Aim of the exercise >> Each line starting at the one that contains "(** * rNews: the" and ending at the one that contains "as the exact quotient does." must be returned exactly, and the rest of the listing is left out.

Data for the task >>
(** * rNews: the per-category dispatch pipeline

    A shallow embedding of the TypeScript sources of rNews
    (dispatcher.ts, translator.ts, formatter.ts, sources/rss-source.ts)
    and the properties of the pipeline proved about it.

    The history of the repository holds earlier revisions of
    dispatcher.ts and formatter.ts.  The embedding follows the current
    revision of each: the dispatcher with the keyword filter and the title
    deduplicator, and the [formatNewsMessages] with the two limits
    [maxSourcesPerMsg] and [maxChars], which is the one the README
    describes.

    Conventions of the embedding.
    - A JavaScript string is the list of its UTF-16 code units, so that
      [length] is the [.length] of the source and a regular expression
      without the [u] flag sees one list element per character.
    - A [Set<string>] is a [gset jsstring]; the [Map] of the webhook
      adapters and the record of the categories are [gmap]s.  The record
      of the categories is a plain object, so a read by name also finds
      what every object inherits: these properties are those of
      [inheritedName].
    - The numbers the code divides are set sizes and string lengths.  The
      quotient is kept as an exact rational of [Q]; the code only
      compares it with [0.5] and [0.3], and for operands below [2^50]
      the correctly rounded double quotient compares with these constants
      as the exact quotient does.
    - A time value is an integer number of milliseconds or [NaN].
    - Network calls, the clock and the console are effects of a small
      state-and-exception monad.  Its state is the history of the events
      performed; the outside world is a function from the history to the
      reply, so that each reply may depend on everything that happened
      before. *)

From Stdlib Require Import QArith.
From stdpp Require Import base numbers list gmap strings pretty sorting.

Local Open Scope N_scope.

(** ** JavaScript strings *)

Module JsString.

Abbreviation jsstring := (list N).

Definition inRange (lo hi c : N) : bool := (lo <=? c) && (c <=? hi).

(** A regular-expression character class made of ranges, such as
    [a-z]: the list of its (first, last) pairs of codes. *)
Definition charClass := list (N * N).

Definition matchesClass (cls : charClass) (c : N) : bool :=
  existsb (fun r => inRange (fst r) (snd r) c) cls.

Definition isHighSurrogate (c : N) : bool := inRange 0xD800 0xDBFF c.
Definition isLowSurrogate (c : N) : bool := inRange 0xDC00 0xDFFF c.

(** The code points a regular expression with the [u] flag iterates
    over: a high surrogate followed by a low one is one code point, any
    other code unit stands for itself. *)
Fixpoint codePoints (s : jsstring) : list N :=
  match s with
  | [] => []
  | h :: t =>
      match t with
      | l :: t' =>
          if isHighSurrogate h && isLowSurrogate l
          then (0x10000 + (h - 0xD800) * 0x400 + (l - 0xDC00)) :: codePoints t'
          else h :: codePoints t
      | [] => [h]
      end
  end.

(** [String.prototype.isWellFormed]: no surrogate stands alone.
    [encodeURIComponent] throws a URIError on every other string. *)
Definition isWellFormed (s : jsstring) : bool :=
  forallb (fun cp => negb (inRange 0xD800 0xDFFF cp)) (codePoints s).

* * *

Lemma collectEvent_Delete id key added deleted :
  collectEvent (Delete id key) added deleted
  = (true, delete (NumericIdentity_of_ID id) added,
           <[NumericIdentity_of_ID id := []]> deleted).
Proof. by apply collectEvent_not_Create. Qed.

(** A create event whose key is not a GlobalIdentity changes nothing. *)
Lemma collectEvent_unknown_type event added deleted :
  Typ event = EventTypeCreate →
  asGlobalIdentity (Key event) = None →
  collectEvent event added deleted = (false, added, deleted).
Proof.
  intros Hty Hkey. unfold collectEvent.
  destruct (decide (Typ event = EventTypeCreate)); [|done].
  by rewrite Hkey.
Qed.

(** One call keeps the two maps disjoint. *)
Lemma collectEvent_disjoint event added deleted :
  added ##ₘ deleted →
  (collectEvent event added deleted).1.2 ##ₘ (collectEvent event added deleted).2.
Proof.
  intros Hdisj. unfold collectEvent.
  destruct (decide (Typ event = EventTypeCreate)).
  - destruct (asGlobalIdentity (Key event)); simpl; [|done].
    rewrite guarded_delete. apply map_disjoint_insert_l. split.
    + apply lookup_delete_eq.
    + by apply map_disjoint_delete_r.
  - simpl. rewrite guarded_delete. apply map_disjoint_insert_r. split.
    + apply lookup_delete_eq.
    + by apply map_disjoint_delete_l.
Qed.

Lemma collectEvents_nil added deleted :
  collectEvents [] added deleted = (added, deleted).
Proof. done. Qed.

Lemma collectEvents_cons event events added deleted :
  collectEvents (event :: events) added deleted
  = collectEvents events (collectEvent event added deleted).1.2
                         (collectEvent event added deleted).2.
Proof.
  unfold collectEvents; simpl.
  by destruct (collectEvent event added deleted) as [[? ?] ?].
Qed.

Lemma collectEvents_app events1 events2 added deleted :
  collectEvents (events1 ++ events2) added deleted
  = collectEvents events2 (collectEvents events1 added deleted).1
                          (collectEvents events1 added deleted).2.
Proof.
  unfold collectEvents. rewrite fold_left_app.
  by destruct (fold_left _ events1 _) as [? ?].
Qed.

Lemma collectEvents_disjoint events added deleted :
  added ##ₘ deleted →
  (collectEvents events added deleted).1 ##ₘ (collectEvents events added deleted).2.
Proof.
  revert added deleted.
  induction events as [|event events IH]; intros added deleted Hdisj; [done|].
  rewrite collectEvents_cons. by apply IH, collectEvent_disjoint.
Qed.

Your response >>
(** * rNews: the per-category dispatch pipeline

    A shallow embedding of the TypeScript sources of rNews
    (dispatcher.ts, translator.ts, formatter.ts, sources/rss-source.ts)
    and the properties of the pipeline proved about it.

    The history of the repository holds earlier revisions of
    dispatcher.ts and formatter.ts.  The embedding follows the current
    revision of each: the dispatcher with the keyword filter and the title
    deduplicator, and the [formatNewsMessages] with the two limits
    [maxSourcesPerMsg] and [maxChars], which is the one the README
    describes.

    Conventions of the embedding.
    - A JavaScript string is the list of its UTF-16 code units, so that
      [length] is the [.length] of the source and a regular expression
      without the [u] flag sees one list element per character.
    - A [Set<string>] is a [gset jsstring]; the [Map] of the webhook
      adapters and the record of the categories are [gmap]s.  The record
      of the categories is a plain object, so a read by name also finds
      what every object inherits: these properties are those of
      [inheritedName].
    - The numbers the code divides are set sizes and string lengths.  The
      quotient is kept as an exact rational of [Q]; the code only
      compares it with [0.5] and [0.3], and for operands below [2^50]
      the correctly rounded double quotient compares with these constants
      as the exact quotient does.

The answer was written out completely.